--- Listed records ---
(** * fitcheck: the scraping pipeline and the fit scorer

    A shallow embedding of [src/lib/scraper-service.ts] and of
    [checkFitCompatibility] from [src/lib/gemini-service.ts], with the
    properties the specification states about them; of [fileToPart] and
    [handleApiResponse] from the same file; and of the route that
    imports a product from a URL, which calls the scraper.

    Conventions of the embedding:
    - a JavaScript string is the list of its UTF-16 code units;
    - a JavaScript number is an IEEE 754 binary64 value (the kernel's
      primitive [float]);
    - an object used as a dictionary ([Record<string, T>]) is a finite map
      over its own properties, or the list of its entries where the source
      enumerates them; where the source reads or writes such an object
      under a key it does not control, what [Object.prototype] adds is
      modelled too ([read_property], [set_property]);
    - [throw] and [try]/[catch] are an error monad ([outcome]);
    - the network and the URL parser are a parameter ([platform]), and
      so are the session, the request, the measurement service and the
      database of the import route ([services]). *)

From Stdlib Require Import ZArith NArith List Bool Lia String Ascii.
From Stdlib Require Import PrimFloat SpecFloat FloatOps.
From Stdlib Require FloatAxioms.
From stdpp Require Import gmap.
---
--- Listed records ---
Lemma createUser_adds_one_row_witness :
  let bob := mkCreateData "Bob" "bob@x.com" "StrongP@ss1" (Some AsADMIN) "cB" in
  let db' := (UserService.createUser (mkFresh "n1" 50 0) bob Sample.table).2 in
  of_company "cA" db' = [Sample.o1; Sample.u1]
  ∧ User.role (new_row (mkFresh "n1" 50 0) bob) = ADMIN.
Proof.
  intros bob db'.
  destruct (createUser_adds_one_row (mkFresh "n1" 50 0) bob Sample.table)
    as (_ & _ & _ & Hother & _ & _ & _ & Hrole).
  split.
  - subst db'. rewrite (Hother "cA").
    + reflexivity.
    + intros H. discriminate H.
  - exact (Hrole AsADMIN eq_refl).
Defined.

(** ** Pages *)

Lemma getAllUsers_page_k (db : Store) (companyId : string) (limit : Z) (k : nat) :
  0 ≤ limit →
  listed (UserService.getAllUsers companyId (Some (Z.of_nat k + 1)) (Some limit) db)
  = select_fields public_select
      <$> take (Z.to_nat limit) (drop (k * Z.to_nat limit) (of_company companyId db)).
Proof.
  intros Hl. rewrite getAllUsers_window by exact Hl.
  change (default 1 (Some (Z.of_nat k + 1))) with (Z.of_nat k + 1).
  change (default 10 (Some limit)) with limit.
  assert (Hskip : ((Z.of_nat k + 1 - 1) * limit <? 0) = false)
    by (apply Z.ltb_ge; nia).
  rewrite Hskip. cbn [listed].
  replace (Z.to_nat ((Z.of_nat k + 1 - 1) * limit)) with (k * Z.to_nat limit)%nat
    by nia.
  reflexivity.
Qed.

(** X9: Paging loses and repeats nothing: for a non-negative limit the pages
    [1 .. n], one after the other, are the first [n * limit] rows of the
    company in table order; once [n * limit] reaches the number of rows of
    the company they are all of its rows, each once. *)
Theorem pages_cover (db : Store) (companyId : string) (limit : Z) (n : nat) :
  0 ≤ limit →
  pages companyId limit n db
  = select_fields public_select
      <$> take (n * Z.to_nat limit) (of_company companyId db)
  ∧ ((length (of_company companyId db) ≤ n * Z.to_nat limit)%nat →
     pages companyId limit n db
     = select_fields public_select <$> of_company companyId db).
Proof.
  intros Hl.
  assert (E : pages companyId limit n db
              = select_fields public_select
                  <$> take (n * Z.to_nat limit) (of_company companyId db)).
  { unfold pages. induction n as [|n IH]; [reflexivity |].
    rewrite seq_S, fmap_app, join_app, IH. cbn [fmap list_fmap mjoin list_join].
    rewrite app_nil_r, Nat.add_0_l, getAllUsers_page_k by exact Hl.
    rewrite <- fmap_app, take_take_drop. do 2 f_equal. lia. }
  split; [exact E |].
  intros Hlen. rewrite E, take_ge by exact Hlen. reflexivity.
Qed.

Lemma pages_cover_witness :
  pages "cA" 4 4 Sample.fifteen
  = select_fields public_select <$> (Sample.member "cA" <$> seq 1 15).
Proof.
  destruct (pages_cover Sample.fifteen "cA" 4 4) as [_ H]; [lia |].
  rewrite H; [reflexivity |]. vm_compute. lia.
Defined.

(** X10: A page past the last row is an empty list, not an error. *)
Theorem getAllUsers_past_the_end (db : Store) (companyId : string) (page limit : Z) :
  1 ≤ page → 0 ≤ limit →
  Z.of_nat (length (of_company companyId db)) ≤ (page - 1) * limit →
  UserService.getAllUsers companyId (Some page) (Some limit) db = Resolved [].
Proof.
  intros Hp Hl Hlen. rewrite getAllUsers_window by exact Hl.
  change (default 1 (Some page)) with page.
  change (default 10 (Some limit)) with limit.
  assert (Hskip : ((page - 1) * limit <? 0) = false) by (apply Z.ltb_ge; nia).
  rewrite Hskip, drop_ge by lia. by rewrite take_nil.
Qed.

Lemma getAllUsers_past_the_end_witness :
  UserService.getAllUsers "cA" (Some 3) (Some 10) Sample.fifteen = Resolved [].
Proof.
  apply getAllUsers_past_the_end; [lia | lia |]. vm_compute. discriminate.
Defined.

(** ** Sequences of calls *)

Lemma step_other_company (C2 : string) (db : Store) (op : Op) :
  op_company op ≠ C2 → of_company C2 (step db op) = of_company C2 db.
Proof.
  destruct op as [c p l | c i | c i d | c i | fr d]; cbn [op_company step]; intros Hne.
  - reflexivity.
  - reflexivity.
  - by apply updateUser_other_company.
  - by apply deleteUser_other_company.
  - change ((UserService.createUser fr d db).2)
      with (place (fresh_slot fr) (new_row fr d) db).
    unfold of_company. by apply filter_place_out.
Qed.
---
--- Listed records ---
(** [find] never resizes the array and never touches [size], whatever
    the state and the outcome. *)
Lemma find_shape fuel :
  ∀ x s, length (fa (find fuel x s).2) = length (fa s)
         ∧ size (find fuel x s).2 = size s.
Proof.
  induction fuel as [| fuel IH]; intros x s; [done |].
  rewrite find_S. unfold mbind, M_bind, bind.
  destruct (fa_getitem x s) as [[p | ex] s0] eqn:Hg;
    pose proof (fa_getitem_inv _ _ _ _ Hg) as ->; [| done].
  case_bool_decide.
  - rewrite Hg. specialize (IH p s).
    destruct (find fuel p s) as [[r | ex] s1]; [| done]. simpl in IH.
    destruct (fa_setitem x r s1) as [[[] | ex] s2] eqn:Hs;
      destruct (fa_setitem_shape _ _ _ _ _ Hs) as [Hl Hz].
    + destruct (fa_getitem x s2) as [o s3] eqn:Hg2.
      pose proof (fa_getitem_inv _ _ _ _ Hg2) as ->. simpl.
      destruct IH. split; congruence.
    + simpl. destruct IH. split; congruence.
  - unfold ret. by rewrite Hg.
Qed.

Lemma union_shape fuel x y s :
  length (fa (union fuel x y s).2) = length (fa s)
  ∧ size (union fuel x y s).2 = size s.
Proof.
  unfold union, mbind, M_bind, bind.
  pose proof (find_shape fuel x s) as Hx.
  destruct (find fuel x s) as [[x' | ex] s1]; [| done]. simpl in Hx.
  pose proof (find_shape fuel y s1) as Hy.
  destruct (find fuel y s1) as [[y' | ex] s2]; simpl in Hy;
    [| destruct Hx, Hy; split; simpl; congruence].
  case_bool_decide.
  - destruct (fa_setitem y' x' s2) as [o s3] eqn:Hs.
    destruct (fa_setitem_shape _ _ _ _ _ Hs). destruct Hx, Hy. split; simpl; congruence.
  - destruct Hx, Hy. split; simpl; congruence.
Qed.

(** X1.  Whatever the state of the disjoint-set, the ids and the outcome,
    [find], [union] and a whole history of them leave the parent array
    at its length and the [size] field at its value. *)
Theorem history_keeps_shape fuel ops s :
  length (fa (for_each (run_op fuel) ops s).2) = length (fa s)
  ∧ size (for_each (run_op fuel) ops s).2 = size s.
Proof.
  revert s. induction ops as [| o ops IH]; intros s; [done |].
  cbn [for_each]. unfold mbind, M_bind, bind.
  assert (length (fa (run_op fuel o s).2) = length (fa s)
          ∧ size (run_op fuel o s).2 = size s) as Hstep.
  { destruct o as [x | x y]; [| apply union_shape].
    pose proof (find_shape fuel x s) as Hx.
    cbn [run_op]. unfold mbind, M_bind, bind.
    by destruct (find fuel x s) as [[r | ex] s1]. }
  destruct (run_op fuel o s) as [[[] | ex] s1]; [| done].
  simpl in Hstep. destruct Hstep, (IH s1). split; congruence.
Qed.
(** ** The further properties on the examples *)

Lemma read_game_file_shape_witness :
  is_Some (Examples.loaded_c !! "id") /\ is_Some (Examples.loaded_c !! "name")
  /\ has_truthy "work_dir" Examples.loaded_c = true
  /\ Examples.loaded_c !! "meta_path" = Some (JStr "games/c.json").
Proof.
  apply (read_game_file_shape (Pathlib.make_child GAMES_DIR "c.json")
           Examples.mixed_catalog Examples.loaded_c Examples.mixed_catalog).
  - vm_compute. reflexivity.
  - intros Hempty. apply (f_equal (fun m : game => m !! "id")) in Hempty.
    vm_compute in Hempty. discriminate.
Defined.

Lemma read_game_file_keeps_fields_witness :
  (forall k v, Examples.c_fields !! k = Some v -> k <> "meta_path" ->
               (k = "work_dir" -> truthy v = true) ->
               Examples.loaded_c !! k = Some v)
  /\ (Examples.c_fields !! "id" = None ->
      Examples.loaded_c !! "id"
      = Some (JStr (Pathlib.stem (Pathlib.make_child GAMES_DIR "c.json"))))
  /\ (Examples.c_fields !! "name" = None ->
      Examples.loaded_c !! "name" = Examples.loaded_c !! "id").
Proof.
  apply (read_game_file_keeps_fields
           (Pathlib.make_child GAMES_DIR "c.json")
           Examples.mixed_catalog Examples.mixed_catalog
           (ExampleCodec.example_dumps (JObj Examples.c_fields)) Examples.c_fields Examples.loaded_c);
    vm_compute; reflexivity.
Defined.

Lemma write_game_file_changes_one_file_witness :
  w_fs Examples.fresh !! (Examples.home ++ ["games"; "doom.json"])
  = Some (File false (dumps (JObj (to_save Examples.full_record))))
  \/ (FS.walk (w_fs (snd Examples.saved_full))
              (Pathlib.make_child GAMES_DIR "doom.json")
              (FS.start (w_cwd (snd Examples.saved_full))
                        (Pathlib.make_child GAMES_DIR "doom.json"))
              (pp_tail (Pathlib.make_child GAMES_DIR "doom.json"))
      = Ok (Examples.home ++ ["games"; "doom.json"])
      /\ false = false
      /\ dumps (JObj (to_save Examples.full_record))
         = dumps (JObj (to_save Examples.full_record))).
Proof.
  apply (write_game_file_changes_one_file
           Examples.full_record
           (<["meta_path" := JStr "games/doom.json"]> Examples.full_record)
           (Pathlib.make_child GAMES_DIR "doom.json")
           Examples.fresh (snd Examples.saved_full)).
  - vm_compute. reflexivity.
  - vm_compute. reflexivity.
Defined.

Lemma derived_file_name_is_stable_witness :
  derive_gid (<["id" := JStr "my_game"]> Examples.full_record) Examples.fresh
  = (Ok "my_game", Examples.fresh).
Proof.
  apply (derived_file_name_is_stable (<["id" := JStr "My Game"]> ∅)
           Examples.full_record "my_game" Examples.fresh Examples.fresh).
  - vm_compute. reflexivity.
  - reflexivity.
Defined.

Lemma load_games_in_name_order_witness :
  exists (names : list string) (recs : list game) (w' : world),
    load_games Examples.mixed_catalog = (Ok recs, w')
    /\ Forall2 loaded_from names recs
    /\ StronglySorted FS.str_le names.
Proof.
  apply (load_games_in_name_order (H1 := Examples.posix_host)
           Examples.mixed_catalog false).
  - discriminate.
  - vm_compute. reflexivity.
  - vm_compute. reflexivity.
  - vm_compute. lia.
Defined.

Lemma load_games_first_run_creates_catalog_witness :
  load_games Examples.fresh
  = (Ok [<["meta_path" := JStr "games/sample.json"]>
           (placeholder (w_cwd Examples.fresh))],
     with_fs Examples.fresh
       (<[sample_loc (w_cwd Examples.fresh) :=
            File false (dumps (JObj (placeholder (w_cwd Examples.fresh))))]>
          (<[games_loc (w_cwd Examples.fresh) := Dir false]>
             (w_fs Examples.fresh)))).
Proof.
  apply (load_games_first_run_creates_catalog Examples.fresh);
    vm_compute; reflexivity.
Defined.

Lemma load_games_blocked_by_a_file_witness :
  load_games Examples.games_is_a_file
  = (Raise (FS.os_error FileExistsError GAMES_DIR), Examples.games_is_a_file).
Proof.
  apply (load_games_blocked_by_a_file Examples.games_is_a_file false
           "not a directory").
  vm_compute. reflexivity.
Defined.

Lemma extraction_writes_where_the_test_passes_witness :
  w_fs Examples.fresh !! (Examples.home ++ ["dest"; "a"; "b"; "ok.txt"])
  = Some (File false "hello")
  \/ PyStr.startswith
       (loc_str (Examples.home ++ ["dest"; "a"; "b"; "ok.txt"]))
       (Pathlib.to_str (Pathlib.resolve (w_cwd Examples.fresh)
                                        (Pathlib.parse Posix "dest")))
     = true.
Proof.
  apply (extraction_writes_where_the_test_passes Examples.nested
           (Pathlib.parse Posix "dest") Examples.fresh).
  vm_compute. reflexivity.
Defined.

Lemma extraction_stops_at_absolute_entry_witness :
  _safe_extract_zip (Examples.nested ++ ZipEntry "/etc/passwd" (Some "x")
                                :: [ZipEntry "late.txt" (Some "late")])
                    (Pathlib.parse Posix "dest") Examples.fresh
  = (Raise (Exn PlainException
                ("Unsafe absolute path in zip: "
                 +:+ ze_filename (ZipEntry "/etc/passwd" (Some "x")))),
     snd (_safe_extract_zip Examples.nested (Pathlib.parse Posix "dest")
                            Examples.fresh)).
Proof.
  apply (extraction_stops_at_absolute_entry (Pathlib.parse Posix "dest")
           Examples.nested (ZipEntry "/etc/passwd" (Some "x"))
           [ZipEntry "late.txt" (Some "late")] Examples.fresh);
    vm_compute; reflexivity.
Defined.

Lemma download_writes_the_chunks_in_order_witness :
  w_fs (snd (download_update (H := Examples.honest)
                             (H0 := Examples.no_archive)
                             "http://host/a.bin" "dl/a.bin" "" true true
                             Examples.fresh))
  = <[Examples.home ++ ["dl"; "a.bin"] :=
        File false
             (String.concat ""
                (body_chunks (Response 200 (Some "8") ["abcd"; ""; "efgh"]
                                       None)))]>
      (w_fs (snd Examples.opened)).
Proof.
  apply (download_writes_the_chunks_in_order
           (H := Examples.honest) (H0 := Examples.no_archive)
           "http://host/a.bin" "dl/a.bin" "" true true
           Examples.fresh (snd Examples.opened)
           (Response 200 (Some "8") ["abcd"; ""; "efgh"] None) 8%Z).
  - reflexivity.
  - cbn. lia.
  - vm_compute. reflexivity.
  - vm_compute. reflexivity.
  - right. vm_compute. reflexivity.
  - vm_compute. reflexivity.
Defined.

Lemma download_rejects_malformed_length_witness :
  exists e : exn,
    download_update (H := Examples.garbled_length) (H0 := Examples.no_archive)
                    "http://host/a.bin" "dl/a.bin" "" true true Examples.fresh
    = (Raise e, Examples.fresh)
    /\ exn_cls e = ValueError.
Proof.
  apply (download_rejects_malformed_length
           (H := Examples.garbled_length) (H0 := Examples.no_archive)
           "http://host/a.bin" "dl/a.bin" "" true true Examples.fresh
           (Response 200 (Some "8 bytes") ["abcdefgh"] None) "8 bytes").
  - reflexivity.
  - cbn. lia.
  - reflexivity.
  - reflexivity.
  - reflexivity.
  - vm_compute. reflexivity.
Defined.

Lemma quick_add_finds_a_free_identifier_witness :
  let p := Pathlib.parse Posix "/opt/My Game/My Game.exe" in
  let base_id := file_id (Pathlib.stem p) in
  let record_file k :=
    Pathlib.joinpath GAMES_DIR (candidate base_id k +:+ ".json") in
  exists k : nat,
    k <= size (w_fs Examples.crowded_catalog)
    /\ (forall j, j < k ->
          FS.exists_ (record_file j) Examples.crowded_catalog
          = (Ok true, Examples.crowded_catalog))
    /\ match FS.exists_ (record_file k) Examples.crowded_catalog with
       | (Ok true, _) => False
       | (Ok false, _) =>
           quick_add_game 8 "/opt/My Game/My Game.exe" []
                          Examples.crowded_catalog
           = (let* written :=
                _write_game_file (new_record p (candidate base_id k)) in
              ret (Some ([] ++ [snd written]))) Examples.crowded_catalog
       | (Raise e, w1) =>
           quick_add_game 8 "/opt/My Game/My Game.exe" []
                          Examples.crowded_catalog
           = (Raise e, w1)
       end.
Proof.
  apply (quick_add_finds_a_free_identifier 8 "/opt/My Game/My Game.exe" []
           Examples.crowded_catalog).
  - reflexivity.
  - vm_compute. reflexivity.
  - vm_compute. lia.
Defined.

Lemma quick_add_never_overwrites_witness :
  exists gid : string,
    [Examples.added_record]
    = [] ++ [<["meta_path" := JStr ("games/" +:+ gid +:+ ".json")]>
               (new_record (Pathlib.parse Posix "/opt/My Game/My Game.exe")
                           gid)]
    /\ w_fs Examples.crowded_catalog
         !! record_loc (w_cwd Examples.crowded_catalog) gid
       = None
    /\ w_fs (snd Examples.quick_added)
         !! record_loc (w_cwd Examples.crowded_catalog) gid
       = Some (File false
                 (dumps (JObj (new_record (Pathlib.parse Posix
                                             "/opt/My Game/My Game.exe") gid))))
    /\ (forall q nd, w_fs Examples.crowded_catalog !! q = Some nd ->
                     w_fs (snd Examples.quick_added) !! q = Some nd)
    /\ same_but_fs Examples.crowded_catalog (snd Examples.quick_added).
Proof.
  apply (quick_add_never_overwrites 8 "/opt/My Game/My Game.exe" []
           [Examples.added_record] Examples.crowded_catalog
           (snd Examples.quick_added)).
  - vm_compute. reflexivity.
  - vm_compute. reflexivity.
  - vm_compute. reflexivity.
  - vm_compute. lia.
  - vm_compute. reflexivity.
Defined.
---
→ **Task to complete**
Lines containing the word "late" are to be pulled from the records and copied.

→ **Result**
                                :: [ZipEntry "late.txt" (Some "late")])
           [ZipEntry "late.txt" (Some "late")] Examples.fresh);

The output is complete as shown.